↓↓↓

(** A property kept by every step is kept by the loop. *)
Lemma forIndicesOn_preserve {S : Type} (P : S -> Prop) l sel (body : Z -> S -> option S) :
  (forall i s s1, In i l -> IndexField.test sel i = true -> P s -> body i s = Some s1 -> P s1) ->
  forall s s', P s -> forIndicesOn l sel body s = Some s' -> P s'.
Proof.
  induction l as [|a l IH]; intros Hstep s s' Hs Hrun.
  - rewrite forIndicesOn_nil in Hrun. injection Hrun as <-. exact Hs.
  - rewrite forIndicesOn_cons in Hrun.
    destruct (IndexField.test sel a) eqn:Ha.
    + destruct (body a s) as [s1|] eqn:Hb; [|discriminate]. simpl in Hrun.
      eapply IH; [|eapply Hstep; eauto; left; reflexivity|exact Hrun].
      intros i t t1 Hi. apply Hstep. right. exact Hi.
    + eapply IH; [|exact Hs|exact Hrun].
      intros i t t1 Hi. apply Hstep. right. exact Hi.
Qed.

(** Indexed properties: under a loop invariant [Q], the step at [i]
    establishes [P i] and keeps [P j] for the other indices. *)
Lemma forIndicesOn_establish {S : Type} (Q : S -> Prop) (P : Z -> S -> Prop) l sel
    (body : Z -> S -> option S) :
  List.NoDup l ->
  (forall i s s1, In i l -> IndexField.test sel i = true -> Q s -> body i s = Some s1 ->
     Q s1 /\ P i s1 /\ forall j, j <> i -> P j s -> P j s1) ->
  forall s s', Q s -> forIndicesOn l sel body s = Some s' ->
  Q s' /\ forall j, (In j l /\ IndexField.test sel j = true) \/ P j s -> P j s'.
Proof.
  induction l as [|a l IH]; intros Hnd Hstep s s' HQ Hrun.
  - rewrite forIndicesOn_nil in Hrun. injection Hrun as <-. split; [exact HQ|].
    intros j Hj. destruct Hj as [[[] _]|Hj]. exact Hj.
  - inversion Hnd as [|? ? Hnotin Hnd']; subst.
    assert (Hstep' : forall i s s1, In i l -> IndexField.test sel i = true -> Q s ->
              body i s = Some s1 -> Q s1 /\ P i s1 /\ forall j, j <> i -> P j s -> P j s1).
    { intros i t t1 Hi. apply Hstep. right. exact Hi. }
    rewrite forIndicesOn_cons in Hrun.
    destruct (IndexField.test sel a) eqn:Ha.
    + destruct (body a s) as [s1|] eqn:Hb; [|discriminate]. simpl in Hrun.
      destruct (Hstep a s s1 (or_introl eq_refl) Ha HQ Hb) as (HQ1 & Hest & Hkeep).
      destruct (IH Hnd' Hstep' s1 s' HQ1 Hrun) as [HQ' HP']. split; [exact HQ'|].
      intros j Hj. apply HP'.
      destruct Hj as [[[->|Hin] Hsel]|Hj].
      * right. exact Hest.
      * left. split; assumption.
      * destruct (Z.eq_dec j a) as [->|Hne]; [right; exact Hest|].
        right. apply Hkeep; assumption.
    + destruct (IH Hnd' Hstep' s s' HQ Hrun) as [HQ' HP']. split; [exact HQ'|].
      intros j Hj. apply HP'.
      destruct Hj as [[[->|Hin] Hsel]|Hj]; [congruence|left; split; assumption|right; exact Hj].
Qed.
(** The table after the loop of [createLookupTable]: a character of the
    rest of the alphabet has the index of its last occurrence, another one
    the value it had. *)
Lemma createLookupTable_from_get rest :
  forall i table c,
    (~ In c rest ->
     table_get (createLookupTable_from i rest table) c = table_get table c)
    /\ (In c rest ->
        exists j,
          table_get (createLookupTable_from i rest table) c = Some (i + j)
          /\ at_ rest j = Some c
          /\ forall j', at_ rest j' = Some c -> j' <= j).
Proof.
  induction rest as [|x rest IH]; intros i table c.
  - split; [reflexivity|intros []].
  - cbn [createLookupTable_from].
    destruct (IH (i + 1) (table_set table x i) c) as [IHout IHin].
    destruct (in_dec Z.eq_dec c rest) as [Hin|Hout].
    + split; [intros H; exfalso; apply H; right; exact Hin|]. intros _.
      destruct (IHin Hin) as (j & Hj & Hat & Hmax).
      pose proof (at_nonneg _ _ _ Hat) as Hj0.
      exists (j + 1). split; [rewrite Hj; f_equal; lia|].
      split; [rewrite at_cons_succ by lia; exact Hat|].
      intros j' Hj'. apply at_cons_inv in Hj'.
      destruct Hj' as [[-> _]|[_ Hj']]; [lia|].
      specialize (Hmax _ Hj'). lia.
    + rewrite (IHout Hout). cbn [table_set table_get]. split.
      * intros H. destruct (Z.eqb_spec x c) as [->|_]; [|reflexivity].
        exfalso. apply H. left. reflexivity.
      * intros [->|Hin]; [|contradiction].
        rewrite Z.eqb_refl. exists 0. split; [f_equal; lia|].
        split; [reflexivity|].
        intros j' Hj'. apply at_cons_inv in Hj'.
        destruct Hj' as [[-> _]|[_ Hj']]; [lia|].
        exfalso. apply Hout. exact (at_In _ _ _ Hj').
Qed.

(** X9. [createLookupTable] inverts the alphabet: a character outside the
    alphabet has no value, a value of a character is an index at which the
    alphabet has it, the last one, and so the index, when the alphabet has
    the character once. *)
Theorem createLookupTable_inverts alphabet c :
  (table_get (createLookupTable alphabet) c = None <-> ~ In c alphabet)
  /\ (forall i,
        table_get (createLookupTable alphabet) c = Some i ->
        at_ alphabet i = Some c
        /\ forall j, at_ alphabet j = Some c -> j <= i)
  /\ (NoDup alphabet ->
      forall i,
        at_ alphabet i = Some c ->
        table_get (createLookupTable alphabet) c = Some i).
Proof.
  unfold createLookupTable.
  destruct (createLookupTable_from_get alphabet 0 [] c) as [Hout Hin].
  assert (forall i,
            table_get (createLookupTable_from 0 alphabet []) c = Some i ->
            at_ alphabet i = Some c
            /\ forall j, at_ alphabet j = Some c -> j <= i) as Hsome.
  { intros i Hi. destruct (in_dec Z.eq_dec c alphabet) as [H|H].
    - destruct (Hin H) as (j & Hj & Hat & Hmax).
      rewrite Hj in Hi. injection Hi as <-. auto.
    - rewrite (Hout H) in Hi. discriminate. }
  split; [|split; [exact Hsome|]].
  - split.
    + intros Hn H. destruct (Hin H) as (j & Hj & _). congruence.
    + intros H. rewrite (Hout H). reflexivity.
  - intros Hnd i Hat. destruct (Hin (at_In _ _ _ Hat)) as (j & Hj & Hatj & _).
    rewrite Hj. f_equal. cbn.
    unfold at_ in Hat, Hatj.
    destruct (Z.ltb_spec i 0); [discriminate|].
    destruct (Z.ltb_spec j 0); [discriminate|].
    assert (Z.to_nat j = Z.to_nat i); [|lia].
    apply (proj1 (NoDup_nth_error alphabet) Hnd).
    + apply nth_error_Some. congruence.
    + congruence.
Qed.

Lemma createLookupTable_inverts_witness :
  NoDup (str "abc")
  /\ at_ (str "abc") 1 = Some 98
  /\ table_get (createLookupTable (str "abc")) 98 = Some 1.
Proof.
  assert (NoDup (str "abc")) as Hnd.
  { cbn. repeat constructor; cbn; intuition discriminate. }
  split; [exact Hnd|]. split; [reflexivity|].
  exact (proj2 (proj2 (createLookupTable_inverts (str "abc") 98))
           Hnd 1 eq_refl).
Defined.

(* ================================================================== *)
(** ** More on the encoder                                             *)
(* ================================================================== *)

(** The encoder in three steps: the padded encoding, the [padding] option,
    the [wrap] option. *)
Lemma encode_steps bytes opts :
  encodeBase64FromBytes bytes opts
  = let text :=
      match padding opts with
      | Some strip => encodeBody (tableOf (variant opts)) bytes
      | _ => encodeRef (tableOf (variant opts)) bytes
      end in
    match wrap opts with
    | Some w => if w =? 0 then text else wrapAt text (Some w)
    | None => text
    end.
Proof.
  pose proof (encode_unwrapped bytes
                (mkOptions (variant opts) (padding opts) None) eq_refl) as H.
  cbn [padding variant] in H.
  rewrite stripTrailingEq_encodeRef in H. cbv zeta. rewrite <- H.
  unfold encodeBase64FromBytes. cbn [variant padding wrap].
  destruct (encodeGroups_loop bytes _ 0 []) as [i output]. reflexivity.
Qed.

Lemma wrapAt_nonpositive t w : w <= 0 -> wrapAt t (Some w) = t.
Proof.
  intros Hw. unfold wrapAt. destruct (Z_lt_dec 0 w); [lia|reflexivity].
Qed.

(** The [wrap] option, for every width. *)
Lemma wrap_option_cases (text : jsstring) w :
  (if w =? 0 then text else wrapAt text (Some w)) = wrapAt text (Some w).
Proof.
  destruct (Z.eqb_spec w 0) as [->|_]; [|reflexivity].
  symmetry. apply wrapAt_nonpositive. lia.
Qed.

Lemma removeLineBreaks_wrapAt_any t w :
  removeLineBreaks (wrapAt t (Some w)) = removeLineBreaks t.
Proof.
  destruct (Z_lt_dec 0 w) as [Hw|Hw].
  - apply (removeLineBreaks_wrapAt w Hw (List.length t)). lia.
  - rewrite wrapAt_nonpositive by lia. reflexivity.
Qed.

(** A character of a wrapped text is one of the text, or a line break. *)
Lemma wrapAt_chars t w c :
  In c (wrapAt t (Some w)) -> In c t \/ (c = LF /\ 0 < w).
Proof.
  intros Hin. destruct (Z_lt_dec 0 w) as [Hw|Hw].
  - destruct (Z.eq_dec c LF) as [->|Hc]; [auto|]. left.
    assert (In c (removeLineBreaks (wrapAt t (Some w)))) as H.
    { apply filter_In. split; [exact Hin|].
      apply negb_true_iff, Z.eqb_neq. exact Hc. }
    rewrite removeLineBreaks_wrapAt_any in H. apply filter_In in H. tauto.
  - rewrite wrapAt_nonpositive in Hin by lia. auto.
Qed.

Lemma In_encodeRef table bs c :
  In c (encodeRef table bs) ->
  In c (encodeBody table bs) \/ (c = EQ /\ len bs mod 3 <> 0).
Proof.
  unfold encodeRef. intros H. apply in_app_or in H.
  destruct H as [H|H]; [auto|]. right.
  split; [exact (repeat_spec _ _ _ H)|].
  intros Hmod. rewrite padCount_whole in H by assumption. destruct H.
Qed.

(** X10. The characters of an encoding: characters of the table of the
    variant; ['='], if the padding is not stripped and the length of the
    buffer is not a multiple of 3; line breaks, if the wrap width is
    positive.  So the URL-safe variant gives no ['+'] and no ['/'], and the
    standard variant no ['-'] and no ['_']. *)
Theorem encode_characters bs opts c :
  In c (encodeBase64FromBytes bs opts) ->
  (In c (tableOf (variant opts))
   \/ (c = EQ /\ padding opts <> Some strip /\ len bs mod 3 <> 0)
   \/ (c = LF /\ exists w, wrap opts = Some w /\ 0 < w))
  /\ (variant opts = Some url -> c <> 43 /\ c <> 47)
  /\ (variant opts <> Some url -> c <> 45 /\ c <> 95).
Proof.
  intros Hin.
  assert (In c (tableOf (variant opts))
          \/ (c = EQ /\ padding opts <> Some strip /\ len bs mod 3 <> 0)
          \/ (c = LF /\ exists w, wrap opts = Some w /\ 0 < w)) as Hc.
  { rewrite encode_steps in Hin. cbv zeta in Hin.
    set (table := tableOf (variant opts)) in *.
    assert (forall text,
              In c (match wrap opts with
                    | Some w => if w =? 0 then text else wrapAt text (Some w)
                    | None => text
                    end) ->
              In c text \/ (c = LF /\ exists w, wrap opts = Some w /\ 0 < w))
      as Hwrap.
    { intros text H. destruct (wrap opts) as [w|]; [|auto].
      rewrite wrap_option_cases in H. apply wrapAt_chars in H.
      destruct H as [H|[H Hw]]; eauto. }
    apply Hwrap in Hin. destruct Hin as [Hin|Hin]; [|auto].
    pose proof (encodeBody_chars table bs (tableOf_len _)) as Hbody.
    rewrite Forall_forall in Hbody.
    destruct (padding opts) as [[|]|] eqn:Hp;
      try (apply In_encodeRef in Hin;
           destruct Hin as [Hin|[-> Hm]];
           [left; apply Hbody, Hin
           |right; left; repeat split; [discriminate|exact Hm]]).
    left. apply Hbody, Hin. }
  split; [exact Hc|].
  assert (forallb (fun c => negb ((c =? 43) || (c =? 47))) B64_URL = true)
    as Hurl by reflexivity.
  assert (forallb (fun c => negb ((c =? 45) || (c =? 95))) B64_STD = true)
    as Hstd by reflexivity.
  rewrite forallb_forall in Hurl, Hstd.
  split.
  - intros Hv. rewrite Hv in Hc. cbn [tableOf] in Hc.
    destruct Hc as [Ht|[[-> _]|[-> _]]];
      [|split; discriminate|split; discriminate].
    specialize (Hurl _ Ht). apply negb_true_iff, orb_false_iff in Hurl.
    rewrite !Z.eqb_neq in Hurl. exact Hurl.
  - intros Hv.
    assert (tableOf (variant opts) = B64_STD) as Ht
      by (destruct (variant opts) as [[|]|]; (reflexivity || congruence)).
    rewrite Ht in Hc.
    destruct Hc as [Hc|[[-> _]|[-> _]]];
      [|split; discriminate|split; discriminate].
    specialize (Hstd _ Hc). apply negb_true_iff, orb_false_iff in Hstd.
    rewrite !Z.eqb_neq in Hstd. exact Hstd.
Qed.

↑↑↑

### DESCRIPTION OF THE TASK
Take the word "width" and find each line of the material that contains it. Copy those lines.

### RESPONSE
(** The [wrap] option, for every width. *)
    buffer is not a multiple of 3; line breaks, if the wrap width is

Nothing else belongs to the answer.